> **Work instructions**:
Among the records that follow, find the line with "by rewrite orb_false_r]." and the line with "destruct (decide (n < 8)).". Set down those lines and all lines between them exactly, without adding anything.

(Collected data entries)
(** * ccan/tal: the hierarchical allocator of [ccan/tal/tal.c]

    A shallow embedding of the allocator in a typed object heap.

    - Pointers are integers ([Z]), [0] is [NULL]; [size_t] is 64 bits wide
      and its arithmetic wraps ([wrap]).
    - The heap maps the address of every live C object to its contents
      ([object]); [blocks] records the extent of every block handed out by
      the backend, so that releasing or reallocating a block invalidates
      everything stored inside it (the embedded [struct length] included).
    - The backend hooks ([allocfn], [resizefn], [freefn], [errorfn]) and the
      user callbacks behind notifier function pointers are the observable
      events of a run; they are recorded in [trace].
    - The embedding is of the build with [NDEBUG] defined and [TAL_DEBUG]
      undefined: [update_bounds] is empty, [in_bounds] is constantly true
      (so [check_bounds] never reports), [debug_tal] is the identity and
      [assert] expands to nothing.
    - Payload bytes are not tracked: [memset] and [memcpy] on the payload
      leave the model state unchanged. *)

From stdpp Require Import gmap strings list.
From Stdlib Require Import ZArith Lia.

Open Scope Z_scope.

(** ** Machine constants (LP64) *)

Definition SIZE_MOD : Z := 2 ^ 64.
Definition SIZE_MAX : Z := SIZE_MOD - 1.
Definition wrap (z : Z) : Z := z mod SIZE_MOD.

Definition NULL : Z := 0.

Definition sizeof_tal_hdr : Z := 32.
Definition sizeof_prop_hdr : Z := 16.
Definition sizeof_children : Z := 40.
Definition sizeof_length : Z := 24.
Definition sizeof_notifier : Z := 32.
Definition alignof_length : Z := 8.
(** [offsetof(struct children, children)]: the list head inside the
    children property. *)
Definition offsetof_children : Z := 24.

(** [#define NOTIFY_IS_DESTRUCTOR 512] *)
Definition NOTIFY_IS_DESTRUCTOR : Z := 512.

(** Modelled from the spec: [enum tal_notify_type] is declared in
    [ccan/tal/tal.h], which is not among the sources; the lifecycle events
    of the spec's section 4.7 are single bits, in that order, all below
    [NOTIFY_IS_DESTRUCTOR]. *)
Definition TAL_NOTIFY_FREE : Z := 1.
Definition TAL_NOTIFY_STEAL : Z := 2.
Definition TAL_NOTIFY_MOVE : Z := 4.
Definition TAL_NOTIFY_RESIZE : Z := 8.
Definition TAL_NOTIFY_RENAME : Z := 16.
Definition TAL_NOTIFY_ADD_CHILD : Z := 32.
Definition TAL_NOTIFY_DEL_CHILD : Z := 64.
Definition TAL_NOTIFY_ADD_NOTIFIER : Z := 128.
Definition TAL_NOTIFY_DEL_NOTIFIER : Z := 256.

(** ** Data model *)

(** [enum prop_type] *)
Inductive prop_type := CHILDREN | NAME | NOTIFIER | LENGTH.

Global Instance prop_type_eq_dec : EqDecision prop_type.
Proof. solve_decision. Defined.

Definition prop_type_tag (ty : prop_type) : Z :=
  match ty with
  | CHILDREN => 0x00c1d500
  | NAME => 0x00111100
  | NOTIFIER => 0x00071f00
  | LENGTH => 0x00515300
  end.

(** [struct list_node] of ccan/list *)
Record list_node := ListNode { next : Z; prev : Z }.

(** [struct tal_hdr]; the field [list] is spelt [hlist] here, [list] being
    the type of lists. *)
Record tal_hdr := TalHdr {
  hlist : list_node;
  prop : Z;
  parent_child : Z
}.

(** The C objects the allocator reads and writes.  Every property starts
    with its [struct prop_hdr]: the type tag is the constructor, [next] is
    the first argument. *)
Inductive object :=
| Hdr (h : tal_hdr)
| Children (nxt : Z) (parent : Z) (children : list_node)
| Name (nxt : Z) (name : string)
| Notifier (nxt : Z) (types : Z) (fn : Z)
| Length (nxt : Z) (count : Z)
| Str (s : string).

Global Instance list_node_eq_dec : EqDecision list_node.
Proof. solve_decision. Defined.
Global Instance tal_hdr_eq_dec : EqDecision tal_hdr.
Proof. solve_decision. Defined.
Global Instance object_eq_dec : EqDecision object.
Proof. solve_decision. Defined.

(** What the outside world sees of a run. *)
Inductive event :=
| EvError (msg : string)
| EvAlloc (size ret : Z)
| EvRealloc (p size ret : Z)
| EvRelease (p : Z)
| EvAtexit
| EvNotify (fn ctx type info : Z)
| EvDestroy (fn ctx : Z).

Global Instance event_eq_dec : EqDecision event.
Proof. solve_decision. Defined.

Record state := State {
  heap : gmap Z object;
  blocks : gmap Z Z;
  backend : list Z;
  backend_errno : Z;
  error_aborts : bool;
  initialized : bool;
  notifiers : Z;
  errno : Z;
  takenarr : list Z;
  trace : list event
}.
(** * MiFlora BLE driver: shallow embedding of [miflora.py]

    The driver object of class [MiFlora] is a record of its attributes.
    Methods are computations in a state-and-exception monad over that
    record: an exception leaves the attributes as they were when it was
    raised, as in Python.  The host stack ([ubluetooth.BLE]) and the
    callbacks handed in by the application are not part of the file; they
    are parameters of the development.  Every call into the host stack and
    every callback invocation is appended to the ghost field [trace].

    Python values are modelled as follows: [int] as [Z], [bytes] and
    [memoryview] as [list byte], [None] or a value as [option], the float
    [x / 10.0] as the rational [x # 10].  A [str] is the [string] of its
    UTF-8 encoding, which is how MicroPython keeps it: on 7-bit text that is
    one character per byte, and [str_len] counts the characters in general.
    A UUID is modelled by its string form, the dictionaries [services] and
    [characteristics] as finite maps keyed by that string.

    The file runs on MicroPython.  What it takes from the runtime is
    modelled after the runtime: [str(b, 'UTF-8')] checks that the bytes are
    well-formed UTF-8 and raises [UnicodeError] otherwise, and
    [time.ticks_ms] and [time.ticks_diff] count modulo [2 ^ 30], the period
    of the ports with 31-bit small integers.

    [_debug] only prints and is left out; [self.debug], which the class
    does not define, is kept.  The two calls that the constructor makes
    into the host stack ([active], [irq]) are not recorded: the trace
    starts empty.  The demonstration loops are not modelled. *)

From stdpp Require Import gmap strings list.
From Stdlib Require Import ZArith QArith Lia.
From Stdlib.Strings Require Import Byte.

Open Scope Z_scope.

(** ** Module constants *)

Definition AUTO_MODE : Z := 1.
Definition _DISCOVER_SERVICES : bool := false.
Definition _DISCOVER_CHARACTERISTICS : bool := false.

Definition _T_WAIT : Z := 100.
(* ===== verification/_CoqProject ===== *)
-Q . S2P
Prelude.v
Handle.v
FrameAlloc.v
Shm.v
Pipe.v
Channel.v
FileLock.v
BlockCache.v
Vma.v
Signal.v
Ip.v
Arp.v
Route.v
TcpSegment.v
Tcp.v
TcpProofs.v
Udp.v
Fragment.v
NetStack.v
TcpTransfer.v
RustStr.v
Vfs.v
Ramfs.v
RamfsProofs.v
FsSyscalls.v
FsProofs.v
Bytes.v
Loop.v
PhysMem.v
Initrd.v
Dns.v
DnsProofs.v
Elf.v
ElfProofs.v
Paging.v
PagingProofs.v
Exec.v
Sched.v
SyscallEntry.v
Process.v
Ipc.v
SchedProofs.v
ProcessProofs.v
IpcProofs.v
Scenario.v
Ext2.v
Ext2Store.v
Ext2Cache.v
Ext2Disk.v
Ext2Alloc.v
Ext2Tree.v
Ext2Map.v
Ext2Files.v
Ext2Sample.v
Ext2Proofs.v
Dhcp.v
DhcpProofs.v
Pthreads.v
PthreadsProofs.v
Coreutils.v
Decimal.v
FactorProofs.v
CksumProofs.v
SortProofs.v
TsortProofs.v
Digest.v
DigestProofs.v
DigestStream.v
Definition free_frame (s : FrameAllocator) (addr : Z) : outcome FrameAllocator :=
  let start := FRAME_REGION_START s in
  let end_ := FRAME_REGION_END s in
  if (addr <? start) || (addr >=? end_) then mret s
  else
    d ← sub64 addr start;
    let frame_idx := d `div` FA_PAGE_SIZE in
    let byte_idx := frame_idx `div` 8 in
    let bit_idx := frame_idx mod 8 in
    byte ← index (BITMAP s) byte_idx;
    _ ← rust_assert (negb (Z.land byte (Z.shiftl 1 bit_idx) =? 0));
    let bm := <[Z.to_nat byte_idx := Z.land byte (unot 8 (Z.shiftl 1 bit_idx))]> (BITMAP s) in
    mret (mkFrameAllocator start end_ bm (BITMAP_LEN s) (TOTAL_FRAMES_COUNT s)
            (INITIALIZED s)).

Definition frame_count (s : FrameAllocator) : Z := TOTAL_FRAMES_COUNT s.
Definition frame_region_start (s : FrameAllocator) : Z := FRAME_REGION_START s.
Definition frame_region_end (s : FrameAllocator) : Z := FRAME_REGION_END s.

End frame_alloc.

(** ** Bits of the bitmap

    [bit_at bm k] is the bit of frame [k]: bit [k mod 8] of byte [k / 8]. *)

Definition bit_at (bm : list Z) (k : Z) : bool :=
  Z.testbit (bm !!! Z.to_nat (k `div` 8)) (k mod 8).

Definition frame_allocated (s : FrameAllocator) (k : Z) : bool := bit_at (BITMAP s) k.

Lemma bit_at_split bm i b : 0 ≤ i → 0 ≤ b < 8 → bit_at bm (i * 8 + b) = Z.testbit (bm !!! Z.to_nat i) b.
Proof.
  intros Hi Hb. unfold bit_at.
  replace ((i * 8 + b) `div` 8) with i by (Z.div_mod_to_equations; lia).
  replace ((i * 8 + b) mod 8) with b by (Z.div_mod_to_equations; lia). done.
Qed.

Lemma byte_in_range bm i :
  Forall (is_uint 8) bm → 0 ≤ i < len bm →
  ∃ byte, index bm i = Ret byte ∧ bm !! Z.to_nat i = Some byte ∧
    bm !!! Z.to_nat i = byte ∧ is_uint 8 byte.
Proof.
  unfold len. intros HF Hi.
  destruct (lookup_lt_is_Some_2 bm (Z.to_nat i)) as [byte Hbyte]; [lia|].
  exists byte. split_and!; [|done| |].
  - apply index_lookup; [lia | done].
  - by apply list_lookup_total_correct.
  - eapply Forall_lookup_1; eauto.
Qed.

Lemma bit_at_insert bm k k' byte' :
  0 ≤ k → 0 ≤ k' → k `div` 8 < len bm →
  bit_at (<[Z.to_nat (k `div` 8) := byte']> bm) k' =
    if k' `div` 8 =? k `div` 8 then Z.testbit byte' (k' mod 8) else bit_at bm k'.
Proof.
  unfold len, bit_at. intros Hk Hk' Hlen. destruct (Z.eqb_spec (k' `div` 8) (k `div` 8)) as [->|Hne].
  - rewrite list_lookup_total_insert_eq; [done|]. Z.div_mod_to_equations. lia.
  - rewrite list_lookup_total_insert_ne; [done|]. intros Heq.
    apply Hne. Z.div_mod_to_equations. lia.
Qed.

Lemma bit_at_set bm k byte k' :
  0 ≤ k → 0 ≤ k' → k `div` 8 < len bm → bm !!! Z.to_nat (k `div` 8) = byte →
  bit_at (<[Z.to_nat (k `div` 8) := Z.lor byte (Z.shiftl 1 (k mod 8))]> bm) k' =
    bit_at bm k' || (k' =? k).
Proof.
  intros Hk Hk' Hlen Hbyte. rewrite bit_at_insert by done.
  destruct (Z.eqb_spec (k' `div` 8) (k `div` 8)) as [Heq|Hne].
  - rewrite testbit_set by (apply Z.mod_pos_bound; lia).
    unfold bit_at. rewrite Heq, Hbyte. f_equal. apply eq_true_iff_eq.
    rewrite !Z.eqb_eq. Z.div_mod_to_equations. lia.
  - destruct (Z.eqb_spec k' k); [congruence | by rewrite orb_false_r].
Qed.

Lemma bit_at_clear bm k byte k' :
  0 ≤ k → 0 ≤ k' → k `div` 8 < len bm → bm !!! Z.to_nat (k `div` 8) = byte →
  is_uint 8 byte →
  bit_at (<[Z.to_nat (k `div` 8) := Z.land byte (unot 8 (Z.shiftl 1 (k mod 8)))]> bm) k' =
    bit_at bm k' && negb (k' =? k).
Proof.
  intros Hk Hk' Hlen Hbyte H8. rewrite bit_at_insert by done.
  pose proof (Z.mod_pos_bound k 8). pose proof (Z.mod_pos_bound k' 8).
  destruct (Z.eqb_spec (k' `div` 8) (k `div` 8)) as [Heq|Hne].
  - rewrite testbit_clear by (done || lia).
    unfold bit_at. rewrite Heq, Hbyte. f_equal. f_equal. apply eq_true_iff_eq.
    rewrite !Z.eqb_eq. Z.div_mod_to_equations. lia.
  - destruct (Z.eqb_spec k' k); [congruence | by rewrite andb_true_r].
Qed.

Lemma byte_full byte : is_uint 8 byte → (∀ b, 0 ≤ b < 8 → Z.testbit byte b = true) ↔ byte = 0xFF.
Proof.
  intros H8. split.
  - intros Hb. apply Z.bits_inj'. intros n Hn. change 0xFF with (Z.ones 8).
    destruct (decide (n < 8)).
    + rewrite Hb, Z.ones_spec_low by lia. done.
    + rewrite (testbit_above 8 byte), Z.ones_spec_high by (done || lia). done.
  - intros -> b Hb. change 0xFF with (Z.ones 8). apply Z.ones_spec_low. lia.
Qed.

(** ** The scan finds the lowest free frame *)

Lemma scan_bits_spec byte bit n :
  0 ≤ bit →
  match scan_bits byte bit n with
  | Some b => bit ≤ b < bit + Z.of_nat n ∧ Z.testbit byte b = false ∧
              ∀ j, bit ≤ j < b → Z.testbit byte j = true
  | None => ∀ j, bit ≤ j < bit + Z.of_nat n → Z.testbit byte j = true
  end.
Proof.
  revert bit. induction n as [|n IH]; intros bit Hbit; [simpl; lia|].
  cbn [scan_bits]. rewrite land_shiftl1_eqb by done.
  destruct (Z.testbit byte bit) eqn:Hb; simpl negb; cbn iota.
  - specialize (IH (bit + 1) ltac:(lia)). destruct (scan_bits _ _ _).
    + destruct IH as (? & ? & Hlow). split_and!; [lia|lia|done|].
      intros j Hj. destruct (decide (j = bit)) as [->|]; [done|]. apply Hlow. lia.
    + intros j Hj. destruct (decide (j = bit)) as [->|]; [done|]. apply IH. lia.
  - split_and!; [lia|lia|done|]. lia.
Qed.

> **Finished task**:
  - destruct (Z.eqb_spec k' k); [congruence | by rewrite orb_false_r].
Qed.

Lemma bit_at_clear bm k byte k' :
  0 ≤ k → 0 ≤ k' → k `div` 8 < len bm → bm !!! Z.to_nat (k `div` 8) = byte →
  is_uint 8 byte →
  bit_at (<[Z.to_nat (k `div` 8) := Z.land byte (unot 8 (Z.shiftl 1 (k mod 8)))]> bm) k' =
    bit_at bm k' && negb (k' =? k).
Proof.
  intros Hk Hk' Hlen Hbyte H8. rewrite bit_at_insert by done.
  pose proof (Z.mod_pos_bound k 8). pose proof (Z.mod_pos_bound k' 8).
  destruct (Z.eqb_spec (k' `div` 8) (k `div` 8)) as [Heq|Hne].
  - rewrite testbit_clear by (done || lia).
    unfold bit_at. rewrite Heq, Hbyte. f_equal. f_equal. apply eq_true_iff_eq.
    rewrite !Z.eqb_eq. Z.div_mod_to_equations. lia.
  - destruct (Z.eqb_spec k' k); [congruence | by rewrite andb_true_r].
Qed.

Lemma byte_full byte : is_uint 8 byte → (∀ b, 0 ≤ b < 8 → Z.testbit byte b = true) ↔ byte = 0xFF.
Proof.
  intros H8. split.
  - intros Hb. apply Z.bits_inj'. intros n Hn. change 0xFF with (Z.ones 8).
    destruct (decide (n < 8)).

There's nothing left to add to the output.